Records for this exercise:
(* ===== verification/FlashSim.v ===== *)
(** The simulated serial flash: [FLASHSIM] (src/sim/verilated/flashsim.cpp,
    flashsim.h), called with the chip select, the clock and the data lines.

    The memory and the page buffer are functions from the byte address; an
    access outside of them, a failed [assert], [exit] and a shift by a negative
    count are [None].  Registers are [unsigned]: 32 bits.  The members that the
    constructor leaves uninitialised ([m_addr], [m_count], [m_pmem]) are its
    arguments; [m_debug] output and the [CKDELAY] line, which the constructor
    fixes to none, are left out. *)

From stdpp Require Import base tactics list numbers option.
From Stdlib Require Import ZArith Lia.
From S2P Require Import Prelude.
Local Open Scope Z_scope.

(** ** Constants *)

Definition CLKRATE_HZ : Z := 100000000.
Definition DEVID : Z := 0x01152340.
Definition DEVESD : Z := 0x014.
Definition MICROSECONDS : Z := (CLKRATE_HZ + 1) / 1000000.
Definition MILLISECONDS : Z := (CLKRATE_HZ + 1) / 1000.
Definition SECONDS : Z := CLKRATE_HZ.
Definition tW : Z := 50 * MICROSECONDS.
Definition tBE : Z := 32 * SECONDS.
Definition tDP : Z := 10 * SECONDS.
Definition tRES : Z := 30 * SECONDS.
Definition tPP : Z := 12 * MICROSECONDS.
Definition tSE : Z := 15 * MILLISECONDS.

Definition QSPIF_WIP_FLAG : Z := 0x0001.
Definition QSPIF_WEL_FLAG : Z := 0x0002.
Definition QSPIF_DEEP_POWER_DOWN_FLAG : Z := 0x0200.

(** ** State *)

Inductive QSPIF_STATE : Type :=
  | QSPIF_IDLE | QSPIF_QUAD_READ_IDLE | QSPIF_RDSR | QSPIF_RDCR | QSPIF_WRSR | QSPIF_CLSR
  | QSPIF_RDID | QSPIF_RELEASE | QSPIF_SLOW_READ | QSPIF_FAST_READ | QSPIF_QUAD_READ_CMD
  | QSPIF_QUAD_READ | QSPIF_SECTOR_ERASE | QSPIF_PP | QSPIF_QPP | QSPIF_BULK_ERASE
  | QSPIF_DEEP_POWER_DOWN | QSPIF_DUAL_READ_IDLE | QSPIF_DUAL_READ_CMD | QSPIF_DUAL_READ
  | QSPIF_INVALID.

Inductive FLASH_MODE : Type := FM_SPI | FM_DSPI | FM_QSPI.

#[export] Instance QSPIF_STATE_eq_dec : EqDecision QSPIF_STATE.
Proof. solve_decision. Defined.
#[export] Instance FLASH_MODE_eq_dec : EqDecision FLASH_MODE.
Proof. solve_decision. Defined.

Record FLASHSIM : Type := mkFLASHSIM {
  m_state : QSPIF_STATE;
  m_fmem : Z -> Z;        (* m_mem *)
  m_pmem : Z -> Z;
  m_last_sck : Z;
  m_write_count : Z;
  m_ireg : Z;
  m_oreg : Z;
  m_sreg : Z;
  m_addr : Z;
  m_count : Z;
  m_mode_byte : Z;
  m_creg : Z;
  m_membytes : Z;
  m_memmask : Z;
  m_idle_throttle : bool;
  m_mode : FLASH_MODE;
  NDUMMY : Z
}.

#[export] Instance set_m_state : Setter m_state := fun v s =>
  mkFLASHSIM v (m_fmem s) (m_pmem s) (m_last_sck s) (m_write_count s) (m_ireg s) (m_oreg s) (m_sreg s) (m_addr s) (m_count s) (m_mode_byte s) (m_creg s) (m_membytes s) (m_memmask s) (m_idle_throttle s) (m_mode s) (NDUMMY s).
#[export] Instance set_m_fmem : Setter m_fmem := fun v s =>
  mkFLASHSIM (m_state s) v (m_pmem s) (m_last_sck s) (m_write_count s) (m_ireg s) (m_oreg s) (m_sreg s) (m_addr s) (m_count s) (m_mode_byte s) (m_creg s) (m_membytes s) (m_memmask s) (m_idle_throttle s) (m_mode s) (NDUMMY s).
#[export] Instance set_m_pmem : Setter m_pmem := fun v s =>
  mkFLASHSIM (m_state s) (m_fmem s) v (m_last_sck s) (m_write_count s) (m_ireg s) (m_oreg s) (m_sreg s) (m_addr s) (m_count s) (m_mode_byte s) (m_creg s) (m_membytes s) (m_memmask s) (m_idle_throttle s) (m_mode s) (NDUMMY s).
#[export] Instance set_m_last_sck : Setter m_last_sck := fun v s =>
  mkFLASHSIM (m_state s) (m_fmem s) (m_pmem s) v (m_write_count s) (m_ireg s) (m_oreg s) (m_sreg s) (m_addr s) (m_count s) (m_mode_byte s) (m_creg s) (m_membytes s) (m_memmask s) (m_idle_throttle s) (m_mode s) (NDUMMY s).
#[export] Instance set_m_write_count : Setter m_write_count := fun v s =>
  mkFLASHSIM (m_state s) (m_fmem s) (m_pmem s) (m_last_sck s) v (m_ireg s) (m_oreg s) (m_sreg s) (m_addr s) (m_count s) (m_mode_byte s) (m_creg s) (m_membytes s) (m_memmask s) (m_idle_throttle s) (m_mode s) (NDUMMY s).
#[export] Instance set_m_ireg : Setter m_ireg := fun v s =>
  mkFLASHSIM (m_state s) (m_fmem s) (m_pmem s) (m_last_sck s) (m_write_count s) v (m_oreg s) (m_sreg s) (m_addr s) (m_count s) (m_mode_byte s) (m_creg s) (m_membytes s) (m_memmask s) (m_idle_throttle s) (m_mode s) (NDUMMY s).
#[export] Instance set_m_oreg : Setter m_oreg := fun v s =>
  mkFLASHSIM (m_state s) (m_fmem s) (m_pmem s) (m_last_sck s) (m_write_count s) (m_ireg s) v (m_sreg s) (m_addr s) (m_count s) (m_mode_byte s) (m_creg s) (m_membytes s) (m_memmask s) (m_idle_throttle s) (m_mode s) (NDUMMY s).
#[export] Instance set_m_sreg : Setter m_sreg := fun v s =>
  mkFLASHSIM (m_state s) (m_fmem s) (m_pmem s) (m_last_sck s) (m_write_count s) (m_ireg s) (m_oreg s) v (m_addr s) (m_count s) (m_mode_byte s) (m_creg s) (m_membytes s) (m_memmask s) (m_idle_throttle s) (m_mode s) (NDUMMY s).
#[export] Instance set_m_addr : Setter m_addr := fun v s =>
  mkFLASHSIM (m_state s) (m_fmem s) (m_pmem s) (m_last_sck s) (m_write_count s) (m_ireg s) (m_oreg s) (m_sreg s) v (m_count s) (m_mode_byte s) (m_creg s) (m_membytes s) (m_memmask s) (m_idle_throttle s) (m_mode s) (NDUMMY s).
#[export] Instance set_m_count : Setter m_count := fun v s =>
  mkFLASHSIM (m_state s) (m_fmem s) (m_pmem s) (m_last_sck s) (m_write_count s) (m_ireg s) (m_oreg s) (m_sreg s) (m_addr s) v (m_mode_byte s) (m_creg s) (m_membytes s) (m_memmask s) (m_idle_throttle s) (m_mode s) (NDUMMY s).
#[export] Instance set_m_mode_byte : Setter m_mode_byte := fun v s =>
  mkFLASHSIM (m_state s) (m_fmem s) (m_pmem s) (m_last_sck s) (m_write_count s) (m_ireg s) (m_oreg s) (m_sreg s) (m_addr s) (m_count s) v (m_creg s) (m_membytes s) (m_memmask s) (m_idle_throttle s) (m_mode s) (NDUMMY s).
#[export] Instance set_m_creg : Setter m_creg := fun v s =>
  mkFLASHSIM (m_state s) (m_fmem s) (m_pmem s) (m_last_sck s) (m_write_count s) (m_ireg s) (m_oreg s) (m_sreg s) (m_addr s) (m_count s) (m_mode_byte s) v (m_membytes s) (m_memmask s) (m_idle_throttle s) (m_mode s) (NDUMMY s).
#[export] Instance set_m_idle_throttle : Setter m_idle_throttle := fun v s =>
  mkFLASHSIM (m_state s) (m_fmem s) (m_pmem s) (m_last_sck s) (m_write_count s) (m_ireg s) (m_oreg s) (m_sreg s) (m_addr s) (m_count s) (m_mode_byte s) (m_creg s) (m_membytes s) (m_memmask s) v (m_mode s) (NDUMMY s).
#[export] Instance set_m_mode : Setter m_mode := fun v s =>
  mkFLASHSIM (m_state s) (m_fmem s) (m_pmem s) (m_last_sck s) (m_write_count s) (m_ireg s) (m_oreg s) (m_sreg s) (m_addr s) (m_count s) (m_mode_byte s) (m_creg s) (m_membytes s) (m_memmask s) (m_idle_throttle s) v (NDUMMY s).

Task item:
Among the records above, extract exactly the lines from the line with "arguments; [m_debug] output" to the line with "Definition tRES : Z := 30 * SECONDS.", both lines included, and leave out the rest.

Completed task:
    arguments; [m_debug] output and the [CKDELAY] line, which the constructor
    fixes to none, are left out. *)

From stdpp Require Import base tactics list numbers option.
From Stdlib Require Import ZArith Lia.
From S2P Require Import Prelude.
Local Open Scope Z_scope.

(** ** Constants *)

Definition CLKRATE_HZ : Z := 100000000.
Definition DEVID : Z := 0x01152340.
Definition DEVESD : Z := 0x014.
Definition MICROSECONDS : Z := (CLKRATE_HZ + 1) / 1000000.
Definition MILLISECONDS : Z := (CLKRATE_HZ + 1) / 1000.
Definition SECONDS : Z := CLKRATE_HZ.
Definition tW : Z := 50 * MICROSECONDS.
Definition tBE : Z := 32 * SECONDS.
Definition tDP : Z := 10 * SECONDS.
Definition tRES : Z := 30 * SECONDS.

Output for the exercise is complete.